_Assignment:_ Print the lines in the listing below that fall between the line with "let '(best', bestPos', _)" and the line with "destruct (negb (resident (slot b j)) ||", those two lines included, exactly as they stand and with nothing else.

_Study material:_
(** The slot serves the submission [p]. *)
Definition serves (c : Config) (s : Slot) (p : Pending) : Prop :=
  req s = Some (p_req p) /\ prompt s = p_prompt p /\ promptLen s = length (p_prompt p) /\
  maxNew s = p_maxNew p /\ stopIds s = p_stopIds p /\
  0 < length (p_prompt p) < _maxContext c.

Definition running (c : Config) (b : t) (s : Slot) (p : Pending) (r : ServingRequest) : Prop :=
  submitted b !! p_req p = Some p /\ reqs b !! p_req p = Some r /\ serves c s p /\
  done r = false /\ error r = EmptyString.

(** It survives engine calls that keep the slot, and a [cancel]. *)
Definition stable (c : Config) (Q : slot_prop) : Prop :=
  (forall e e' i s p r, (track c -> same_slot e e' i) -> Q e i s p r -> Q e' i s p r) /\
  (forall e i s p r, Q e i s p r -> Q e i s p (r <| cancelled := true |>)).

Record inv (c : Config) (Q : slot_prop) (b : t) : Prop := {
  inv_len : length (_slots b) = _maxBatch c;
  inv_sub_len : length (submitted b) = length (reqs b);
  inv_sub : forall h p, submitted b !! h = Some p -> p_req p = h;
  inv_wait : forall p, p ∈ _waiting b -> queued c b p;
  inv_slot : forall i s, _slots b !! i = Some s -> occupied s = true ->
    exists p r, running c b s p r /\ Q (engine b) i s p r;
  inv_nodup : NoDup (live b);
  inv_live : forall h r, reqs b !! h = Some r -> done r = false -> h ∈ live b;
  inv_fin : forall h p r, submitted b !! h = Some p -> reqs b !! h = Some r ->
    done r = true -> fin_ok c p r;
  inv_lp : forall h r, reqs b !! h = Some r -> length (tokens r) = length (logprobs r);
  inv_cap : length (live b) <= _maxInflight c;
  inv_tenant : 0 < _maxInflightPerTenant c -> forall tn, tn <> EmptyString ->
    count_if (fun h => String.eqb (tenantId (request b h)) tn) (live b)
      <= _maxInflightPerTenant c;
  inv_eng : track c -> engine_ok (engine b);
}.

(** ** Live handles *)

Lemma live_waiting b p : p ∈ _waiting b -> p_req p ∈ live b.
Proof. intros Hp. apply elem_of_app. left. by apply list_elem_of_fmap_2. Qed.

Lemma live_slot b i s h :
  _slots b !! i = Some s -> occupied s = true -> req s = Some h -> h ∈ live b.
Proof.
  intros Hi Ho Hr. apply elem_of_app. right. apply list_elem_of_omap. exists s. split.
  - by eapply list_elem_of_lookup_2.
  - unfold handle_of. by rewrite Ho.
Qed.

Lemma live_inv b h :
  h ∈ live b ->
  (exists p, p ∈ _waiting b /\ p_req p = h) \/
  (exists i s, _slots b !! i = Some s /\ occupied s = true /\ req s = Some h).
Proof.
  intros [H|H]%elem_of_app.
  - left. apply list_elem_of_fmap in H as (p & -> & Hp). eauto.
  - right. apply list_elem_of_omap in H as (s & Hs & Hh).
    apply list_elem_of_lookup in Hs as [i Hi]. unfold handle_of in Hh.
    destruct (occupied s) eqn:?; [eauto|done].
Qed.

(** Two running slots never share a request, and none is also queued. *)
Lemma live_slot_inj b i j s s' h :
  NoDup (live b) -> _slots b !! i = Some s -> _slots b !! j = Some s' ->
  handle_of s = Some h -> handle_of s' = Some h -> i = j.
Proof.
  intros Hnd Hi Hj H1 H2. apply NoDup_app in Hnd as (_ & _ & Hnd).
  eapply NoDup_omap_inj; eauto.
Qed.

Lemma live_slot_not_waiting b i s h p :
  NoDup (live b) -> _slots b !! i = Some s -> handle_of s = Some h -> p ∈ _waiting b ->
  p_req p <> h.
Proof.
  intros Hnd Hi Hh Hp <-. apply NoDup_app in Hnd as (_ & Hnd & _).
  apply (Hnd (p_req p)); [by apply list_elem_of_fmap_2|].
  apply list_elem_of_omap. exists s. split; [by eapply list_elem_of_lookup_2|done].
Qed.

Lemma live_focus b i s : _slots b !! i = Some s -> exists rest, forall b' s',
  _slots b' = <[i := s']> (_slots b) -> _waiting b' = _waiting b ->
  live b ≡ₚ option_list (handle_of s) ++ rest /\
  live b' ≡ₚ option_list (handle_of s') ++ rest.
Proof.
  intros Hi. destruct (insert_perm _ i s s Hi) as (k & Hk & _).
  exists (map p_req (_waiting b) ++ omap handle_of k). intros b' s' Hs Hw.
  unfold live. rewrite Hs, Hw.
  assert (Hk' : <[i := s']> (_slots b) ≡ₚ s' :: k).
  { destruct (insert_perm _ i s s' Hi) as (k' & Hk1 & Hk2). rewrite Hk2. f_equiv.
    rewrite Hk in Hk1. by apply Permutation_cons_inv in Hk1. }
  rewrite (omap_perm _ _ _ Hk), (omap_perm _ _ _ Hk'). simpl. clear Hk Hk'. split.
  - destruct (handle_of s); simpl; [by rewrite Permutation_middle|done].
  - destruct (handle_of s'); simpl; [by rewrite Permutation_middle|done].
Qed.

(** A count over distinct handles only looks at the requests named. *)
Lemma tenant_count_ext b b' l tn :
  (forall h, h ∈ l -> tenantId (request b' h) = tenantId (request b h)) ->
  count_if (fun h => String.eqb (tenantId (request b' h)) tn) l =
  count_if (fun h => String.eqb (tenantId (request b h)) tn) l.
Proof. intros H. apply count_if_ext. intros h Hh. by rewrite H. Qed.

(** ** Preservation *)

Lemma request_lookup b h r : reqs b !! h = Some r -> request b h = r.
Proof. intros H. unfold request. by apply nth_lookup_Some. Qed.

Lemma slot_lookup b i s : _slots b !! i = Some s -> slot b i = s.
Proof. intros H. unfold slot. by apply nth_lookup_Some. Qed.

--

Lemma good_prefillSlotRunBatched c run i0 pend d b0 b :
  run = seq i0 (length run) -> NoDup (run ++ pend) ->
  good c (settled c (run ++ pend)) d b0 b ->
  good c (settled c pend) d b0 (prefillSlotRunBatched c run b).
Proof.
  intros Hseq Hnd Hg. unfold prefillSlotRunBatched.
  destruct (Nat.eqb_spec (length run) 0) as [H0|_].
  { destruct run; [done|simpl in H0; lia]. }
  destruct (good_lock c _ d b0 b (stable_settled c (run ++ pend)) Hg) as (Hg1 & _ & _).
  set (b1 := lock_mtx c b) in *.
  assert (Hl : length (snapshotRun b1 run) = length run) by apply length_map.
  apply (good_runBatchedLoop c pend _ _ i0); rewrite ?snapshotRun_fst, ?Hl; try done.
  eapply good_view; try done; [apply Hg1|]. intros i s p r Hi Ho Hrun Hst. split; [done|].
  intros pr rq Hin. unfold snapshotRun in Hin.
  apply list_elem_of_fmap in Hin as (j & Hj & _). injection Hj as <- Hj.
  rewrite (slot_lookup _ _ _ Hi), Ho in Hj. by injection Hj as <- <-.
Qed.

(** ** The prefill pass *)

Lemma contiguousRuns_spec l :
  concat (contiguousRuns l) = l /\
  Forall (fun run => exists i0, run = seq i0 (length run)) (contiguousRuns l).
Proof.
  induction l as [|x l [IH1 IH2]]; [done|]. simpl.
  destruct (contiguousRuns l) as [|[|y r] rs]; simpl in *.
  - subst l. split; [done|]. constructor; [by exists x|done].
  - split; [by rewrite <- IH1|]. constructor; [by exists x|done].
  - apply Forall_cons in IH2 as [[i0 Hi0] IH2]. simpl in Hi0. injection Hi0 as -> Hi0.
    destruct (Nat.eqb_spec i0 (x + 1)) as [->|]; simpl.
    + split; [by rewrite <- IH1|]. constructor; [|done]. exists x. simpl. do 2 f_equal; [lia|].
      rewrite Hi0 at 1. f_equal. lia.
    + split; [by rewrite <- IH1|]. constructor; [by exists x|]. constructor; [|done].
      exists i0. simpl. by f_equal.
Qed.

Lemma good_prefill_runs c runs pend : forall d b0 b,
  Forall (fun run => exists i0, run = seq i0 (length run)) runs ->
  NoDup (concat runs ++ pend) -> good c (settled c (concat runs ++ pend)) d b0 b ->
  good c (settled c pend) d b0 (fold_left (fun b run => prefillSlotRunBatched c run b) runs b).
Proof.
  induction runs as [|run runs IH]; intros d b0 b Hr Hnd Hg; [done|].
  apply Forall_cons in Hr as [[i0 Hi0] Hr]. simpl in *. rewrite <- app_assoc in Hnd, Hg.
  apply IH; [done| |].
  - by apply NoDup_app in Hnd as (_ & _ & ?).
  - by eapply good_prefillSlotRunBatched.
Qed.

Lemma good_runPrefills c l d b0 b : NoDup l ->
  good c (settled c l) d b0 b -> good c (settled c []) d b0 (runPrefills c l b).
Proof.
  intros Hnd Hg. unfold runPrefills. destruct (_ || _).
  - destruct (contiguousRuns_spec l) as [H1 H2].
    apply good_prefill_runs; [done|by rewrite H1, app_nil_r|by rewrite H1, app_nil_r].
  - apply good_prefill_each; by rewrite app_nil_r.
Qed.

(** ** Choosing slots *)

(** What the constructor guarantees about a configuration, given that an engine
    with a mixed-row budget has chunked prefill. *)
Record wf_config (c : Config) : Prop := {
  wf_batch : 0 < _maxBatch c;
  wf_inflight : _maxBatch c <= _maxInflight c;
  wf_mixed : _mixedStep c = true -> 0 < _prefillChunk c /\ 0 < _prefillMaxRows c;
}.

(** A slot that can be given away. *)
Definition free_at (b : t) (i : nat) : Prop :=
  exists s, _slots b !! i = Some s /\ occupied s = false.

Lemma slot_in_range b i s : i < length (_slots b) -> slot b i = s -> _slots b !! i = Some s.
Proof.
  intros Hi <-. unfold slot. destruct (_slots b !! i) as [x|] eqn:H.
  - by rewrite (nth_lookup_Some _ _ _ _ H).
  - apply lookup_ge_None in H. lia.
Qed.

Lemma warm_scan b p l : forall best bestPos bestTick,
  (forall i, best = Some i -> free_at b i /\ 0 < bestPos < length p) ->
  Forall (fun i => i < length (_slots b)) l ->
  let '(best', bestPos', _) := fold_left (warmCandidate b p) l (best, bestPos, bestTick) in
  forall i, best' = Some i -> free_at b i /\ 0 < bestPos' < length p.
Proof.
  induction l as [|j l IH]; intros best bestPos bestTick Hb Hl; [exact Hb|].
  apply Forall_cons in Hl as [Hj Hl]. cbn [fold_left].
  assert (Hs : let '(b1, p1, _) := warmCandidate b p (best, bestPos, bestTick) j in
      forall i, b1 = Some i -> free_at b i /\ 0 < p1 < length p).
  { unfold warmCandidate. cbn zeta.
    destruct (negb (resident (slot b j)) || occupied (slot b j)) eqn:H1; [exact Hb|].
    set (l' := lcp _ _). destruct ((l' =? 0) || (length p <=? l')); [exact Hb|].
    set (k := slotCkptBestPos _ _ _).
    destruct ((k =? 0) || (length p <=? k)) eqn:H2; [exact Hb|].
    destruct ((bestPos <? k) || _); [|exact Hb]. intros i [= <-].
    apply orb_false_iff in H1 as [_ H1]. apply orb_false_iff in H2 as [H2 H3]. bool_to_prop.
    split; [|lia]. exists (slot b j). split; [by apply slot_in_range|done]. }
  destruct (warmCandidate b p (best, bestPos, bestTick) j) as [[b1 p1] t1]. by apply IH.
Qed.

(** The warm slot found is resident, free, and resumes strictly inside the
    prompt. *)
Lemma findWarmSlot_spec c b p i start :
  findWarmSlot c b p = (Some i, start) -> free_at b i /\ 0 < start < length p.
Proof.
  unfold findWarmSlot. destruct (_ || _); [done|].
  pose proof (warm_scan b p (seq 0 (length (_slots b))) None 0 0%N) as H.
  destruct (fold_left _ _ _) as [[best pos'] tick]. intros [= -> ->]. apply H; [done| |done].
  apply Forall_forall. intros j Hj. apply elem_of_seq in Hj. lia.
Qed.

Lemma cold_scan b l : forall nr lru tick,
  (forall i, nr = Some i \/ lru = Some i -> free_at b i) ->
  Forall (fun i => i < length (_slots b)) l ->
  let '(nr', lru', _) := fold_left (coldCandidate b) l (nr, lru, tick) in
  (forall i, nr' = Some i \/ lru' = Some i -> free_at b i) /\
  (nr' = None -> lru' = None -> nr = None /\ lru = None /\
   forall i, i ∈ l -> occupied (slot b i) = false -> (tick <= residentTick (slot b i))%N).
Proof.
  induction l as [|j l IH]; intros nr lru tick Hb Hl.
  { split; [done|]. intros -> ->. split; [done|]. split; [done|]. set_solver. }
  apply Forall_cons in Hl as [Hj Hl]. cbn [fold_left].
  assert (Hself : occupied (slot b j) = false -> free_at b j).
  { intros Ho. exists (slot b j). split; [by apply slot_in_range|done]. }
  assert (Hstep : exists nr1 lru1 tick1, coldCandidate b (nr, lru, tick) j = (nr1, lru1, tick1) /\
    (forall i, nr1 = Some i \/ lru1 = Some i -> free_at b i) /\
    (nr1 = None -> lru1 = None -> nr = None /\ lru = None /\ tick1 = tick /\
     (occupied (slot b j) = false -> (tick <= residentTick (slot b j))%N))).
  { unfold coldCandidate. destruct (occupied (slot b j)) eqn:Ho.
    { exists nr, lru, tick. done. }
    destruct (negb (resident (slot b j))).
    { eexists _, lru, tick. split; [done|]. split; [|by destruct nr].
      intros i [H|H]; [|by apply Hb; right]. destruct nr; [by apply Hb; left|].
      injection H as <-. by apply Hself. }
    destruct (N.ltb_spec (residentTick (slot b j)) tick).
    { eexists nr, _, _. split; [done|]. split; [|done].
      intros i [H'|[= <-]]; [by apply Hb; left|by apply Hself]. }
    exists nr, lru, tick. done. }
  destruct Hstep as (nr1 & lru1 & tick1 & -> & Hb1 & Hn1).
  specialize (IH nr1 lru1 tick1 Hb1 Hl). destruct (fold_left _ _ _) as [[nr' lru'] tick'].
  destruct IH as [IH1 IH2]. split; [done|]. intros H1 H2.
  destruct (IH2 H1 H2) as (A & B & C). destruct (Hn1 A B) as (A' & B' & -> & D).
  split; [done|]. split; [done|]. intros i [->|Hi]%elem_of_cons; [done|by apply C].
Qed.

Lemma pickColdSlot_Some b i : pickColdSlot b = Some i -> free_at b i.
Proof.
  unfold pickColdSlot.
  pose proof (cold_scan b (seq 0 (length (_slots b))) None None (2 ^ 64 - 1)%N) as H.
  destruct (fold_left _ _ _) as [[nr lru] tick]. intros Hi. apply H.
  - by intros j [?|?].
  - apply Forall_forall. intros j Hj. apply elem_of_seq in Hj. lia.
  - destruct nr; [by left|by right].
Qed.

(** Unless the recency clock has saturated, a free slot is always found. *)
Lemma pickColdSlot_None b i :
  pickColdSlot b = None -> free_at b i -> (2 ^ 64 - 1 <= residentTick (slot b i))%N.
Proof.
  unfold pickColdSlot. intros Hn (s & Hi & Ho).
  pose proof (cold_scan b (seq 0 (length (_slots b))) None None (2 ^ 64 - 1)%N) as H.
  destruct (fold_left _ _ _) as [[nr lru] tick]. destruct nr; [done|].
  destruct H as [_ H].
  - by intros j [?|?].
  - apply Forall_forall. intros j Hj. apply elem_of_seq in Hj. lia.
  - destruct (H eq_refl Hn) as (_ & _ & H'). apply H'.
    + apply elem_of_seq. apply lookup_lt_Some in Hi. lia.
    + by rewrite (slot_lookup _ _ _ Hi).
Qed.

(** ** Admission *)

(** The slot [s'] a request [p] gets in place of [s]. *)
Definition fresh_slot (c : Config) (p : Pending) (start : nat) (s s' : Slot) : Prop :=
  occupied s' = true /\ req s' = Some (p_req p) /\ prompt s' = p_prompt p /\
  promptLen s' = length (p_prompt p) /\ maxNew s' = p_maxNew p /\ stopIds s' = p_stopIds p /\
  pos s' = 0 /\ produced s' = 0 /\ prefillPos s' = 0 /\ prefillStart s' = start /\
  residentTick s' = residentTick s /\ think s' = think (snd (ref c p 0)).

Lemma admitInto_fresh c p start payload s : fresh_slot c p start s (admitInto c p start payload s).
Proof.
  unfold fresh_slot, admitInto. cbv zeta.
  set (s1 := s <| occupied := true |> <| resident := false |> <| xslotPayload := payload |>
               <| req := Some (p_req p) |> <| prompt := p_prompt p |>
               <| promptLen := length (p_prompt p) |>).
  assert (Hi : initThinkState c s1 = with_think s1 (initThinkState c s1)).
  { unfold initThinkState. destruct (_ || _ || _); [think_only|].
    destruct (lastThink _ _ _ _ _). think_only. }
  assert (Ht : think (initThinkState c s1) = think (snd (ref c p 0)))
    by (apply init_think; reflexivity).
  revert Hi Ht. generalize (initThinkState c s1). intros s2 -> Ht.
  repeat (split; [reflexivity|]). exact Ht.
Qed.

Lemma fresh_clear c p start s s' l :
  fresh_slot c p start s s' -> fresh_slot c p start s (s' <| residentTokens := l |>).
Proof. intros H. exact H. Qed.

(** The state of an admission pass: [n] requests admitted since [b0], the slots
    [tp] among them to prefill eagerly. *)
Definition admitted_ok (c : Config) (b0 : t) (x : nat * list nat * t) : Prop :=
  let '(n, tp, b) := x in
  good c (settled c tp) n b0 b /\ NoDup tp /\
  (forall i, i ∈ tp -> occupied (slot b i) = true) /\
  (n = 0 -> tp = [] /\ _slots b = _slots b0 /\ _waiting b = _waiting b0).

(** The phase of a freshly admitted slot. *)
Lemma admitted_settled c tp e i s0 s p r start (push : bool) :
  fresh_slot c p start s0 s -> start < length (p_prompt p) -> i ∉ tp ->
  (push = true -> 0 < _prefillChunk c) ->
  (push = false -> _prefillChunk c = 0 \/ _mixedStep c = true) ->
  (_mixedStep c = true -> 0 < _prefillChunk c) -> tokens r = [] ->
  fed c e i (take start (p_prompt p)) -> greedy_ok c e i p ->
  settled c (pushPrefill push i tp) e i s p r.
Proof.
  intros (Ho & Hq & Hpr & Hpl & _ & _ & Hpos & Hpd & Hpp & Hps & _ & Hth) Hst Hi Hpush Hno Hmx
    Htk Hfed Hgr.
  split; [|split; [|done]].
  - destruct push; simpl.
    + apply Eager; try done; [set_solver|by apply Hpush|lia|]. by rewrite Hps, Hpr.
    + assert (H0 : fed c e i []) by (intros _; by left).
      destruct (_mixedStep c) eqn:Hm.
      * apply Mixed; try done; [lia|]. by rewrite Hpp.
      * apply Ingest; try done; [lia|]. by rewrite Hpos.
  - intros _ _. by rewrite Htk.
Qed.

_Exercise answer:_
  let '(best', bestPos', _) := fold_left (warmCandidate b p) l (best, bestPos, bestTick) in
  forall i, best' = Some i -> free_at b i /\ 0 < bestPos' < length p.
Proof.
  induction l as [|j l IH]; intros best bestPos bestTick Hb Hl; [exact Hb|].
  apply Forall_cons in Hl as [Hj Hl]. cbn [fold_left].
  assert (Hs : let '(b1, p1, _) := warmCandidate b p (best, bestPos, bestTick) j in
      forall i, b1 = Some i -> free_at b i /\ 0 < p1 < length p).
  { unfold warmCandidate. cbn zeta.
    destruct (negb (resident (slot b j)) || occupied (slot b j)) eqn:H1; [exact Hb|].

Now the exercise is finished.